Today's post will be a little different. It isn't motivated by a specific policy issue or current event. Instead I would like to examine a piece of common political rhetoric. Even more than in most election years, 2016 was overflowing with rhetoic about "the people," their "will," and "the national interest." Returning power to the people from the shadowy elite was a running campaign theme on both sides. Implicit in that theme is that the government is no longer representative, in some sense, of the governed. But what do we really mean when we say that?
The immediately obvious way to answer that is to say that the government is not making policy in the national interest or according to the will of the public (these are not necessarily equivalent, but nevermind that for now).

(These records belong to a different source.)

(* ===== verification/WriterDrop.v ===== *)
(** * Calls of [send] that are dropped (src/writer.rs)

    A future can be dropped at any of its awaits: the branch of a [select!]
    that loses.  [send] has nothing to clean up after it, so a dropped call is
    a call of [WriterTask] that takes no step any more; the states are the
    same.  Dropped while it waits for room in the channel, it has already been
    added to the counter, and nobody will subtract it. *)

From S2P Require Import Prelude Errors WireFormat Frame Writer WriterTask WriterLive.

(** Steps of a system in which the calls [D] have been dropped. *)
Section Dropped.
Context `{TP : ThirdParty} {W : Type} `{AsyncWrite W}.

Inductive live_step (cfg : WriterConfig) (D : list nat) (y : wsys W) : wsys W → Prop :=
| lv_spawn m f :
    w_tx_alive y = true → ob_wf f → live_step cfg D y (spawn_sender m f y)
| lv_drop : all_returned y → live_step cfg D y (drop_handles y)
| lv_send t s s' y' :
    t ∉ D → w_senders y !! t = Some s → send_step cfg y s s' y' →
    live_step cfg D y (set_sender t s' y')
| lv_task y' : task_step y y' → live_step cfg D y y'.
End Dropped.

Section Lemmas.
Context `{TP : ThirdParty} {W : Type} `{AsyncWriteOk W}.
Implicit Types (y : wsys W) (s : sender).

Lemma live_step_wstep cfg D y y' : live_step cfg D y y' → wstep cfg y y'.
Proof.
  intros [m f Ha Hf|Hall|t s s' y1 _ Ht Hst|y1 Hst];
    [by apply ws_spawn|by apply ws_drop|by eapply ws_send|by apply ws_task].
Qed.

(** A dropped call stays where it was. *)
Lemma live_step_dropped cfg D y y' t s :
  t ∈ D → live_step cfg D y y' → w_senders y !! t = Some s → w_senders y' !! t = Some s.
Proof.
  intros Hin [m f Ha Hf|Hall|t1 s1 s2 y1 Hnot Ht Hst|y1 Hst] Hs.
  - cbn. by apply lookup_app_l_Some.
  - done.
  - cbn. rewrite list_lookup_insert_ne by (by intros ->).
    by destruct Hst.
  - by destruct (task_step_frame _ _ Hst) as [_ ->].
Qed.

(** Counted calls, by their numbers. *)
Lemma counted_dropped (ss : list sender) (D : list nat) :
  NoDup D → (∀ t, t ∈ D → ∃ s, ss !! t = Some s ∧ counted s = 1%nat) →
  (length D ≤ sum_list_with counted ss)%nat.
Proof.
  revert D. induction ss as [|s ss IH] using rev_ind; intros D Hnd HD.
  { destruct D as [|t D]; [done|]. destruct (HD t) as (s & Hs & _); [by left|done]. }
  rewrite sum_list_with_app. cbn [sum_list_with].
  set (n := length ss). set (D' := filter (λ t, t ≠ n) D).
  assert (HD' : (length D' ≤ sum_list_with counted ss)%nat).
  { apply IH; [by apply NoDup_filter|]. intros t [Hne Ht]%list_elem_of_filter.
    destruct (HD t Ht) as (s' & Hs' & Hc). exists s'. split; [|done].
    apply lookup_app_Some in Hs' as [?|[Hge Hs']]; [done|].
    apply list_lookup_singleton_Some in Hs' as [Hz _]. fold n in Hge, Hz. lia. }
  destruct (decide (n ∈ D)) as [Hin|Hnot].
  - destruct (HD n Hin) as (s' & Hs' & Hc). unfold n in Hs'.
    rewrite lookup_app_r, Nat.sub_diag in Hs' by done. injection Hs' as <-.
    assert (Hsplit : D ≡ₚ n :: D').
    { apply NoDup_Permutation; [done| |].
      - apply NoDup_cons. split; [|by apply NoDup_filter].
        unfold D'. rewrite list_elem_of_filter. tauto.
      - intros t. rewrite elem_of_cons. unfold D'. rewrite list_elem_of_filter.
        destruct (decide (t = n)) as [->|]; tauto. }
    rewrite Hsplit. cbn [length]. lia.
  - assert (Hsame : D' = D).
    { unfold D'. apply filter_all, Forall_forall. by intros t Ht ->. }
    rewrite <- Hsame. lia.
Qed.

(** The dropped calls are still counted, whatever the others do. *)
Lemma dropped_counted cfg w D y0 y :
  reachable w cfg y0 → NoDup D →
  (∀ t, t ∈ D → ∃ s, w_senders y0 !! t = Some s ∧ s_pc s = PcEnqueue) →
  rtc (live_step cfg D) y0 y →
  reachable w cfg y ∧ (length D ≤ sum_list_with counted (w_senders y))%nat.
Proof.
  intros Hi0 Hnd HD Hrun.
  assert (Hgoal : reachable w cfg y ∧ ∀ t, t ∈ D → ∃ s, w_senders y !! t = Some s ∧ s_pc s = PcEnqueue).
  { revert y Hrun. refine (rtc_ind_r _ y0 _ _); [done|].
    intros y y' _ Hst (Hr & IH).
    split; [by eapply reachable_rtc, rtc_once, live_step_wstep|].
    intros t Ht. destruct (IH t Ht) as (s & Hs & Hp). exists s.
    split; [|done]. by eapply live_step_dropped. }
  destruct Hgoal as (Hi & HD'). split; [done|].
  apply counted_dropped; [done|]. intros t Ht. destruct (HD' t Ht) as (s & Hs & Hp).
  exists s. split; [done|]. unfold counted. by rewrite Hp.
Qed.

(** While fewer than 2^64 calls were made, the counter covers them. *)
Lemma pending_dropped cfg w D y0 y :
  reachable w cfg y0 → NoDup D →
  (∀ t, t ∈ D → ∃ s, w_senders y0 !! t = Some s ∧ s_pc s = PcEnqueue) →
  rtc (live_step cfg D) y0 y → zlen (w_senders y) < 2 ^ 64 → zlen D ≤ w_pending y.
Proof.
  intros Hr0 Hnd HD Hrun Hlt.
  destruct (dropped_counted _ _ _ _ _ Hr0 Hnd HD Hrun) as [Hr Hle].
  pose proof (in_flight_calls _ _ _ Hr) as Hfl. apply reachable_inv in Hr as [-> _ _ _ _ _].
  rewrite wrap_id by (split; lia). unfold in_flight in *. lia.
Qed.

(** Dropped calls that fill the limit keep every later call out. *)
Lemma dropped_refuse cfg w D y0 y :
  reachable w cfg y0 → NoDup D →
  (∀ t, t ∈ D → ∃ s, w_senders y0 !! t = Some s ∧ s_pc s = PcEnqueue) →
  max_pending_frames cfg ≤ zlen D →
  rtc (live_step cfg D) y0 y → zlen (w_senders y) < 2 ^ 64 →
  ∀ t s, (length (w_senders y0) ≤ t)%nat → w_senders y !! t = Some s → refused true s.
Proof.
  intros Hr0 Hnd HD Hfull Hrun. revert y Hrun. refine (rtc_ind_r _ y0 _ _).
  { intros _ t s Ht Hs. apply lookup_lt_Some in Hs. lia. }
  intros y y' Hrun Hst IH Hlt t s Ht.
  pose proof (wstep_senders _ _ _ (live_step_wstep _ _ _ _ Hst)) as Hlen.
  assert (Hlt' : zlen (w_senders y) < 2 ^ 64) by lia. specialize (IH Hlt').
  pose proof (pending_dropped _ _ _ _ _ Hr0 Hnd HD Hrun Hlt') as Hp.
  destruct Hst as [m f Ha Hf|Hall|t1 s1 s2 y1 Hnot Ht1 Hst|y1 Hst].
  - cbn. intros [Hs|[Hge Hs]]%lookup_app_Some; [by eapply IH|].
    by apply list_lookup_singleton_Some in Hs as [_ <-].
  - by apply IH.
  - cbn. assert (Hss : w_senders y1 = w_senders y) by by destruct Hst.
    rewrite Hss. destruct (decide (t = t1)) as [->|Hne].
    + rewrite list_lookup_insert_eq by (by eapply lookup_lt_Some). intros [= <-].
      eapply (refused_step cfg y _ _ _ true); [done|intros _; lia|exact Hst|by eapply IH].
    + rewrite list_lookup_insert_ne by done. by apply IH.
  - destruct (task_step_frame _ _ Hst) as [_ ->]. by apply IH.
Qed.
End Lemmas.

(** ** A concrete run, for the witness *)
Section Demo.
#[local] Existing Instance string_errors.

Definition drop_state (q : list OutboundFrame) (p : usize) (ss : list sender) (k : task_pc)
  (out : bytes) : wsys ScriptWriter :=
  {| w_queue := q; w_rx_open := true; w_tx_alive := true; w_pending := p;
     w_senders := ss; w_task := k; w_sink := {| sw_out := out; sw_script := [] |};
     w_accepted := [demo_frame]; w_leaked := 0 |}.

(** Two calls pass the check; the first fills the channel, the second waits. *)
Definition before_drop : wsys ScriptWriter :=
  drop_state [demo_frame] 2 [call_at (PcDone (Ok tt)); call_at PcEnqueue] TRecv [].
(** The second dropped and the channel drained, a third call times out. *)
Definition after_drop : wsys ScriptWriter :=
  drop_state [] 1
    [call_at (PcDone (Ok tt)); call_at PcEnqueue; call_at (PcDone (Err BackpressureTimeout))]
    TRecv (batch_bytes [demo_frame]).

Lemma before_drop_reachable :
  reachable {| sw_out := []; sw_script := [] |} tight_config before_drop.
Proof.
  eexists. split; [reflexivity|].
  eapply rtc_l. { apply (ws_spawn _ _ Send demo_frame); [done|apply new_outbound_wf]. }
  eapply rtc_l. { apply (ws_spawn _ _ Send demo_frame); [done|apply new_outbound_wf]. }
  eapply rtc_l. { eapply (ws_send _ _ 0); [done|]. by apply st_check_ok. }
  eapply rtc_l. { eapply (ws_send _ _ 1); [done|]. by apply st_check_ok. }
  eapply rtc_l. { eapply (ws_send _ _ 0); [done|]. by apply st_add. }
  eapply rtc_l. { eapply (ws_send _ _ 1); [done|]. by apply st_add. }
  eapply rtc_l. { eapply (ws_send _ _ 0); [done|]. apply st_enqueue; [done..|]. cbn. lia. }
  apply rtc_refl.
Qed.

Lemma after_drop_run : rtc (live_step tight_config [1%nat]) before_drop after_drop.
Proof.
  eapply rtc_l. { apply lv_task. by eapply ts_recv. }
  eapply rtc_l. { apply lv_task. eapply ts_collected; [done|]. by right. }
  eapply rtc_l. { apply lv_task. by eapply ts_written. }
  eapply rtc_l. { apply lv_task. by eapply ts_sub. }
  eapply rtc_l. { apply (lv_spawn _ _ _ Send demo_frame); [done|apply new_outbound_wf]. }
  eapply rtc_l. { eapply (lv_send _ _ _ 2); [by intros ?%list_elem_of_singleton|done|]. by apply st_check_full_wait. }
  eapply rtc_l. { eapply (lv_send _ _ _ 2); [by intros ?%list_elem_of_singleton|done|]. by apply st_wait_timeout. }
  apply rtc_refl.
Qed.
End Demo.

(** ** Properties *)

(** C19: [send] is not safe to cancel.  Calls dropped while they wait for room
    in the channel stay in the pending counter for ever, whatever the task
    and the other calls do; once as many as the limit have been dropped, no
    later call on the connection ever sends a frame: it waits, and all it can
    return is [BackpressureTimeout], however empty the channel is. *)
Theorem dropped_send_leaks `{TP : ThirdParty} {W} `{AsyncWriteOk W}
  (w : W) (cfg : WriterConfig) (D : list nat) (y0 y : wsys W) :
  reachable w cfg y0 → NoDup D →
  (∀ t, t ∈ D → ∃ s, w_senders y0 !! t = Some s ∧ s_pc s = PcEnqueue) →
  rtc (live_step cfg D) y0 y → zlen (w_senders y) < 2 ^ 64 →
  zlen D ≤ writer_pending_count y
  ∧ (max_pending_frames cfg ≤ zlen D →
     is_backpressure_active cfg y = true
     ∧ ∀ t s, (length (w_senders y0) ≤ t)%nat → w_senders y !! t = Some s →
         s_pc s = PcStart ∨ s_pc s = PcWait ∨ s_pc s = PcDone (Err BackpressureTimeout)).
Proof.
  intros Hr0 Hnd HD Hrun Hlt.
  pose proof (pending_dropped _ _ _ _ _ Hr0 Hnd HD Hrun Hlt) as Hp.
  split; [exact Hp|]. intros Hfull. split.
  { unfold is_backpressure_active. apply Z.leb_le. lia. }
  intros t s Ht Hs. pose proof (dropped_refuse _ _ _ _ _ Hr0 Hnd HD Hfull Hrun Hlt t s Ht Hs) as Hcall.
  unfold refused in Hcall.
  destruct (s_pc s) as [| | | |[]|[|[]]]; try done; auto.
Qed.

Lemma dropped_send_leaks_witness :
  zlen [1%nat] ≤ writer_pending_count after_drop
  ∧ (max_pending_frames tight_config ≤ zlen [1%nat] →
     is_backpressure_active tight_config after_drop = true
     ∧ ∀ t s, (length (w_senders before_drop) ≤ t)%nat → w_senders after_drop !! t = Some s →
         s_pc s = PcStart ∨ s_pc s = PcWait ∨ s_pc s = PcDone (Err BackpressureTimeout)).
Proof.
  apply (dropped_send_leaks {| sw_out := []; sw_script := [] |}).
  - exact before_drop_reachable.
  - apply NoDup_singleton.
  - intros t ->%list_elem_of_singleton. eexists. by split.
  - exact after_drop_run.
  - reflexivity.
Defined.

But how can we measure or understand what those admirable phrases mean? Is the general interest simply the sum of individual interests, or does it have a unique character? How are we to decide between policies that directly hurt some people and benefit others, as essentially every policy must? How do we know what public opinion is about a specific policy, when branding and question formulation can change poll results so reliably?
I could, and many have, dispose of reams of paper and decades of effort trying determine a method of defining the general interest. Personally, I have concluded that there can be no such measure that does not obscure more than it illuminates. The "general interest," unless it is accompanied by a very specific ethical system to decide among competing interests - and which like all ethical systems is subject to vigorous debate - is meaningless. I think it is both simpler and more accurate to say that there are competing interests in society and leave it at that.
That answer, though, doesn't seem to be much of an answer at all. A more interesting way of stating it is that evaluating how "representative" a government is through the policy it creates is not possible. There are simply too many uncertainties in measurement, too many logical problems, and too many conceptual ambiguities.
I would suggest instead that the best way to "measure" representation is to focus less on policy and more on how representatives are chosen. As more people are permitted to vote, as casting that vote becomes easier, as leisure time for voters increases, as the difficulty of mounting a successful challenge for elected office decreases, or as the number of people a given representative must represent is smaller, the odds of the person chosen as a representative being more "like" the people of the district in habit, temperament, and worldview increase.* There is no need to evaluate any specific policy position with polling in this case, because on average the sort of decision such a representative makes will be the sort of decision their consitutents would make, given the chance.
In short, true representation is accomplished procedurally. The remedy for lack of confidence in government and disdain for the political establishment - to the extent that they are not due to external shocks or circumstances - ought then to be sought by making representatives "closer" to the people represented in one or several of the above senses. Representation is not achieved by listening to this or that group of particularly vocal citizens, but by involving people in general much more intimately in the process of selecting representatives.
The reason there is so much discontent with our politics, in my view, is because as the population has changed, our representatives haven't. They are all much wealthier, much whiter, much more protestant (and religious in general), than the populations they represent. That combination has sufficed to alienate nearly everyone. Certainly bad policy decisions have been taken, but calling that the problem is to mistake the symptom for the disease. Across the country, voter ID laws, gerrymandering, and the obscene expense of running for office have taken representatives farther from, not closer to, their people in recent years. If we want to have a truly representative goverment and one worthy of the trust of its people, those trends will have to be reversed.
*I am sure that this list is not exhaustive, but it serves to demonstrate the point.